If this is really just an umbrella term for a bunch of independent research, that's different. The problem with a big project organization is that the administrative overhead involved in coordinating all of those 90 institutions will eat up valuable time and research dollars. And with no clear roadmap to guide priorities, that overhead won't provide any benefit. There's too much basic research left to be done before people start trying to coordinate on building ambitious 'platforms'. Better to simply fund a broad range of independent research and see what emerges.
The project is organized into different divisions and measures have been taken to reduce the administrative overhead where possible. Having 50 small projects does not reduce administrative costs, you would still have an enormous amount of reporting, both financial and scientific to deal with (on the EU and on the projects side).
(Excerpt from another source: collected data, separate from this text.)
Lemma flush_spec pending c : n_ctx c = Some pending -> logged c ->
  let '(i, err, c') := flush_pipeline (length pending) c in
  (i <= length pending)%nat /\ (err = false -> i = length pending) /\ n_ctx c' = Some (drop i pending) /\
  (sound (n_world c) -> err = false /\ (clean c -> clean c')) /\
  exists l, effect (Z.of_nat i) l 0 c c' /\ l `sublist_of` take i pending /\
    (clean c' -> l = take i pending).
Proof.
  intros Hctx Hlog. unfold flush_pipeline. pose proof (call_quiet AskMono c) as [H1 E1].
  pose proof (sound_steps (n_world c)) as Hs. unfold call in *.
  destruct (answer AskMono (n_world c)) as [t w1]. cbn [snd fst] in *.
  pose proof (read_replies_spec (length pending) pending t (set_world w1 c)) as H2.
  destruct (read_replies _ t _) as [[i err] c'].
  destruct H2 as (Hi & Hok & Hctx' & Hsd & l & El & Hl & Hcl);
    [by rewrite E1|done|by apply (ef_logged _ _ _ _ _ (proj1 H1))|].
  split_and!; [done|done|done| |].
  - intros Hw. destruct (Hs Hw) as (_ & _ & Hw1 & _). destruct (Hsd Hw1) as [He Hcc]. split; [done|].
    intros Hclean. apply Hcc. by apply (proj2 H1).
  - exists l. split_and!; [by eapply calm_then|done|done].
Qed.

(** *** The retry *)

Definition named (item : cf_event_item_t) : Prop := commands cfg [item] <> [].
Definition sendable (item : cf_event_item_t) : Prop := fits item /\ named item.

Lemma commands_app l1 l2 : commands cfg (l1 ++ l2) = commands cfg l1 ++ commands cfg l2.
Proof. apply omap_app. Qed.

Lemma commands_length l : Forall sendable l -> length (commands cfg l) = length l.
Proof.
  induction 1 as [|item l [_ Hn] _ IH]; [done|]. unfold named, commands in *. cbn [omap list_omap] in *.
  destruct (item_command cfg item); [|done]. cbn [length]. by rewrite IH.
Qed.

Lemma commands_drop n l : Forall sendable l -> commands cfg (drop n l) = drop n (commands cfg l).
Proof.
  intros Hl. rewrite <- (firstn_skipn n l) at 2. rewrite commands_app.
  pose proof (commands_length (take n l) (Forall_take _ _ _ Hl)) as H1. rewrite length_firstn in H1.
  destruct (decide (n <= length l)%nat) as [Hn|Hn].
  - rewrite drop_app_ge by lia. by replace (n - _)%nat with 0%nat by lia.
  - rewrite (skipn_all2 l) by lia. rewrite skipn_all2; [done|]. rewrite length_app. simpl. lia.
Qed.

Lemma append_all_spec items : forall pending c, Forall sendable items -> n_ctx c = Some pending ->
  safe (append_all cfg items c) (fun '(n, c') => calm c c' /\ (n <= length items)%nat /\
    n_ctx c' = Some (pending ++ commands cfg (take n items)) /\
    (sound (n_world c) -> sound (n_world c') /\ n = length items)).
Proof.
  induction items as [|item items IH]; intros pending c Hall Hctx; cbn [append_all].
  { split_and!; [apply calm_refl|done|by rewrite app_nil_r|done]. }
  apply Forall_cons_iff in Hall as [[Hf Hn] Hall].
  apply safe_bind. eapply safe_mono; [by apply append_spec|]. intros [ok c1] (H1 & E1 & _ & S1).
  destruct ok.
  - apply safe_bind. eapply safe_mono; [by apply IH|]. intros [n c2] (H2 & Hle & E2 & S2). cbn [safe].
    split_and!; [by eapply calm_trans|simpl; lia| |].
    + rewrite E2, firstn_cons, <- app_assoc. by rewrite <- (commands_app [item]).
    + intros Hw. destruct (S1 Hw) as [Hw1 _]. destruct (S2 Hw1) as [Hw2 ->]. done.
  - cbn [safe]. split_and!; [done|lia|by rewrite E1|]. intros Hw. destruct (S1 Hw) as [_ Hno]. by specialize (Hno Hn).
Qed.

Lemma lose_effect n c : logged c -> effect (Z.of_nat n) [] (Z.of_nat n) c (count_lost n c) /\
  n_ctx (count_lost n c) = n_ctx c /\ ~ clean (count_lost n c).
Proof.
  intros Hlog. unfold count_lost.
  assert (effect (Z.of_nat n) [] (Z.of_nat n) c (add_stat events_lost_total (Z.of_nat n) c)) as H1.
  { eapply effect_as; [by apply add_stat_effect|..]; count_hits; lia || done. }
  split_and!.
  - eapply effect_as; [exact (conn_effect_trans _ _ _ _ _ _ _ _ _ H1 (log_effect _ _))|lia|done|lia].
  - by rewrite log_ctx.
  - apply log_not_clean; [notin|]. by apply (ef_logged _ _ _ _ _ H1).
Qed.

(** [batch items c c']: the commands of [items] had their fates, in order. *)
Definition batch (items : list cf_event_item_t) (lost : Z) c c' : Prop :=
  exists l, effect (zlen items) l lost c c' /\ l `sublist_of` commands cfg items /\
    (clean c' -> l = commands cfg items /\ lost = 0).

Lemma retry_spec items c : Forall sendable items -> n_ctx c = Some [] -> logged c ->
  safe (retry_unacked cfg items c) (fun c' => exists lost, batch items lost c c' /\
    (n_ctx c' = None \/ n_ctx c' = Some []) /\
    (sound (n_world c) -> lost = 0 /\ n_ctx c' = Some [] /\ (clean c -> clean c'))).
Proof.
  intros Hall Hctx Hlog. unfold retry_unacked. apply safe_bind.
  eapply safe_mono; [by apply append_all_spec|]. intros [n c1] (H1 & Hle & E1 & S1). simpl in E1.
  set (cmds := commands cfg (take n items)) in *.
  assert (length cmds = n) as Hcl.
  { unfold cmds. rewrite commands_length by (by apply Forall_take). rewrite length_firstn. lia. }
  assert (cmds `sublist_of` commands cfg items) as Hsub.
  { rewrite <- (firstn_skipn n items), commands_app. by apply sublist_inserts_r. }
  pose proof (ef_logged _ _ _ _ _ (proj1 H1) Hlog) as Hlog1.
  assert (let '(i, err, c2) := if (0 <? n)%nat then flush_pipeline n c1 else (0%nat, false, c1) in
    (i <= n)%nat /\ (err = false -> i = n) /\ n_ctx c2 = Some (drop i cmds) /\
    (sound (n_world c1) -> err = false /\ (clean c1 -> clean c2)) /\
    exists l, effect (Z.of_nat i) l 0 c1 c2 /\ l `sublist_of` take i cmds /\
      (clean c2 -> l = take i cmds)) as Hfl.
  { destruct (0 <? n)%nat eqn:En.
    - pose proof (flush_spec cmds c1 E1 Hlog1) as Hf. by rewrite Hcl in Hf.
    - split_and!; [lia|intros _; lia|by rewrite E1|done|]. exists [].
      split_and!; [apply conn_effect_refl|apply sublist_nil_l|done]. }
  destruct (if (0 <? n)%nat then _ else _) as [[i err] c2].
  destruct Hfl as (Hi & Hok & E2 & S2 & l & El & Hl & Hclean).
  set (lost := (length items - i)%nat).
  assert (exists c3, (if err then ((length items - n + (n - i))%nat, set_ctx None c2)
      else ((length items - n)%nat, c2)) = (lost, c3) /\ calm c2 c3 /\
      (n_ctx c3 = None \/ n_ctx c3 = Some []) /\ (err = false -> n_ctx c3 = Some [] /\ i = n)) as Hc3.
  { destruct err.
    - exists (set_ctx None c2). split_and!; [f_equal; unfold lost; lia|apply set_ctx_calm|by left|done].
    - pose proof (Hok eq_refl). exists c2. rewrite E2, skipn_all2 by lia.
      split_and!; [f_equal; unfold lost; lia|apply calm_refl|by right|done]. }
  destruct Hc3 as (c3 & -> & H3 & Hctx3 & Hno). cbn [safe].
  assert (effect (Z.of_nat i) l 0 c c3) as El3 by (by eapply then_calm; [eapply calm_then|]).
  assert (take i cmds `sublist_of` commands cfg items) as Hsub'.
  { etransitivity; [apply sublist_take|exact Hsub]. }
  exists (Z.of_nat lost). destruct (0 <? lost)%nat eqn:El0.
  - destruct (lose_effect lost c3 (ef_logged _ _ _ _ _ El3 Hlog)) as (Hlose & -> & Hdirty).
    split_and!; [|done|].
    + exists l. split_and!; [|by etransitivity|done].
      eapply effect_as; [exact (conn_effect_trans _ _ _ _ _ _ _ _ _ El3 Hlose)|lia| |lia].
      by rewrite app_nil_r.
    + intros Hw. destruct (S1 Hw) as [Hw1 ->]. destruct (S2 Hw1) as [-> _].
      destruct (Hno eq_refl) as [_ ->]. lia.
  - assert (lost = 0%nat) as E0 by lia. assert (i = length items) as Ei by (unfold lost in E0; lia).
    rewrite E0. split_and!; [|done|].
    + exists l. split_and!; [by eapply effect_as; [exact El3|lia|done|done]|by etransitivity|].
      intros Hc. rewrite Hclean by (by apply (clean_mono _ _ _ _ _ (proj1 H3))).
      rewrite firstn_all2 by lia. unfold cmds.
      by rewrite (firstn_all2 items) by lia.
    + intros Hw. destruct (S1 Hw) as [Hw1 _]. destruct (S2 Hw1) as [-> Hcc].
      destruct (Hno eq_refl) as [? _]. split_and!; [done|done|]. intros Hc.
      apply (proj2 H3), Hcc, (proj2 H1), Hc.
Qed.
> And with no clear roadmap to guide priorities, that overhead won't provide any benefit
But that is one of the purported advantages of a flagship project. You do have a roadmap and a unifying goal that is provided by the project. Thus you can avoid different institutions performing the same research over and over without any concern to how this relates to previous results and other relevant areas. The difference is that the roadmap is provided by the project instead of the funding agency and as such there is more flexibility.
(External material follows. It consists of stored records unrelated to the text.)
(** ** Backoff *)

Fixpoint sleep_loop (fuel : nat) (remaining : spec_float) (s : sink W) : exec (sink W) :=
  match fuel with
  | O => Spin
  | S fuel =>
      if SFltb (S754_zero false) remaining then
        let '(stop, s) := call AskStop s in
        if (stop : bool) then Ret s
        else
          let chunk := if SFltb remaining CF_DELIVER_SLEEP_SLICE_S then remaining
                       else CF_DELIVER_SLEEP_SLICE_S in
          let '(_, s) := call (AskSleep chunk) s in
          sleep_loop fuel (SFsub 53 1024 remaining chunk) s
      else Ret s
  end.

Definition deliver_sleep (seconds : spec_float) (s : sink W) : exec (sink W) :=
  sleep_loop SLEEP_FUEL seconds s.

Definition next_backoff (backoff : spec_float) : spec_float :=
  let twice := SFmul 53 1024 backoff (f64_of 2) in
  if SFltb CF_DELIVER_BACKOFF_MAX_S twice then CF_DELIVER_BACKOFF_MAX_S else twice.

(** ** One range *)

(** How the loop over one range ends. *)
Inductive verdict :=
| Abandoned
| Accepted
| Rejected (status : Z) (body_prefix : list Z).

Definition success (status : Z) : bool := (200 <=? status) && (status <? 300).
Definition retryable (status : Z) : bool := (status <=? 0) || (status =? 429) || (500 <=? status).

(** The counters of a 2xx. *)
Definition count_success (t0 t1 count : Z) (s : sink W) : sink W :=
  count_store splunk_batch_size_last count
    (count_add splunk_delivery_total count
       (count_store splunk_delivery_latency_ms_last ((t1 - t0) ÷ 1000000) s)).

Fixpoint post_loop (retries : nat) (items : list cf_batch_item_t) (lo count : Z)
    (backoff : spec_float) (s : sink W) : exec (verdict * spec_float * sink W) :=
  match retries with
  | O => Spin
  | S retries =>
      let '(stop, s) := call AskStop s in
      if (stop : bool) then Ret (Abandoned, backoff, s)
      else
        '(body, s) ← build_body items lo count s;
        match body with
        | None =>
            let s := count_inc splunk_retry_total s in
            s ← deliver_sleep backoff s;
            post_loop retries items lo count (next_backoff backoff) s
        | Some body =>
            let '(t0, s) := call AskMono s in
            let '((status, errbuf), s) := call (AskPost body) s in
            let body_prefix := take (Z.to_nat CF_DELIVER_BODY_PREFIX_MAX) (c_str errbuf) in
            let '(t1, s) := call AskMono s in
            if success status then Ret (Accepted, backoff, count_success t0 t1 count s)
            else if retryable status then
              let s := count_inc splunk_delivery_errors_total (count_inc splunk_retry_total s) in
              s ← deliver_sleep backoff s;
              post_loop retries items lo count (next_backoff backoff) s
            else Ret (Rejected status body_prefix, backoff, s)
        end
  end.

(** ** The recursion *)

(** [a[i] = v]. *)
Definition set_at {A} (i : Z) (v : A) (l : list A) : exec (list A) :=
  if (0 <=? i) && (i <? zlen l) then Ret (<[Z.to_nat i := v]> l) else Oob.

Fixpoint mark_delivered (count : nat) (lo i : Z) (f : flags) : exec flags :=
  match count with
  | O => Ret f
  | S count =>
      d ← set_at (lo + i) 1 (delivered f);
      mark_delivered count lo (i + 1)
        {| delivered := d; poison := poison f; poison_errs := poison_errs f |}
  end.

Definition mark_poison (lo : Z) (err : option (list Z)) (f : flags) : exec flags :=
  p ← set_at lo 1 (poison f);
  e ← set_at lo err (poison_errs f);
  Ret {| delivered := delivered f; poison := p; poison_errs := e |}.

(** ["HTTP %ld: %s"] in a buffer of 264 bytes. *)
Definition poison_message (status : Z) (body_prefix : list Z) : list Z :=
  take 263 (bs "HTTP " ++ dec status ++ bs ": " ++ body_prefix).

Fixpoint send_range (depth retries : nat) (items : list cf_batch_item_t) (lo count : Z)
    (backoff : spec_float) (f : flags) (s : sink W) : exec (flags * sink W) :=
  match depth with
  | O => Spin
  | S depth =>
      if count =? 0 then Ret (f, s)
      else
        '(v, backoff, s) ← post_loop retries items lo count backoff s;
        match v with
        | Abandoned => Ret (f, s)
        | Accepted => f ← mark_delivered (Z.to_nat count) lo 0 f; Ret (f, s)
        | Rejected status body_prefix =>
            let s := count_inc splunk_delivery_errors_total s in
            if count =? 1 then
              let '(ok, s) := call (AskMalloc at_poison_err) s in
              f ← mark_poison lo (if (ok : bool) then Some (poison_message status body_prefix)
                                  else None) f;
              Ret (f, s)
            else
              let mid := count / 2 in
              '(f, s) ← send_range depth retries items lo mid backoff f s;
              send_range depth retries items (lo + mid) (count - mid) backoff f s
        end
  end.

Fixpoint reset_flags (n : nat) (i : Z) (f : flags) : exec flags :=
  match n with
  | O => Ret f
  | S n =>
      d ← set_at i 0 (delivered f);
      p ← set_at i 0 (poison f);
      e ← set_at i None (poison_errs f);
      reset_flags n (i + 1) {| delivered := d; poison := p; poison_errs := e |}
  end.

Definition cf_sink_http_deliver_batched (retries : nat) (items : list cf_batch_item_t) (n : Z)
    (f : flags) (s : sink W) : exec (flags * sink W) :=
  f ← reset_flags (Z.to_nat n) 0 f;
  if n =? 0 then Ret (f, s)
  else send_range (S (Z.to_nat n)) retries items 0 n CF_DELIVER_BACKOFF_INITIAL_S f s.
(** ** The body of a range *)

(** Lines joined by newlines. *)
Fixpoint join_lines (ls : list (list Z)) : list Z :=
  match ls with
  | [] => []
  | [l] => l
  | l :: ls => l ++ 10 :: join_lines ls
  end.

Definition body_of (items : list cf_batch_item_t) (lo count : Z) : list Z :=
  join_lines (map item_line (slice items lo count)).

(** Room for each line and its separator. *)
Definition room (its : list cf_batch_item_t) : Z :=
  foldr (fun it n => zlen (item_line it) + 1 + n) 0 its.

Lemma room_nonneg its : 0 <= room its.
Proof. induction its; simpl; lia. Qed.

Lemma room_app a b : room (a ++ b) = room a + room b.
Proof. induction a; simpl; lia. Qed.

Lemma room_slice its lo count : room (slice its lo count) <= room its.
Proof.
  rewrite <- (take_drop (Z.to_nat lo) its) at 2. rewrite room_app.
  rewrite <- (take_drop (Z.to_nat count) (drop (Z.to_nat lo) its)) at 1. rewrite room_app.
  pose proof (room_nonneg (take (Z.to_nat lo) its)).
  pose proof (room_nonneg (drop (Z.to_nat count) (drop (Z.to_nat lo) its))).
  unfold slice. lia.
Qed.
> building ambitious 'platforms'
To take one of the platforms as an example, the idea behind the brain simulation platform is to be able to aggregate scientific data collected one way or another (even outside the project) to build a simulation model. The more data collected the better the model. Then scientists can come and test their hypotheses or run scenarios. Based on the results the brain model may be adjusted. The way I see it, this will be an evolving tool that will facilitate basic research. I am not a neuroscientist so I can't really comment on whether this tool makes sense or not.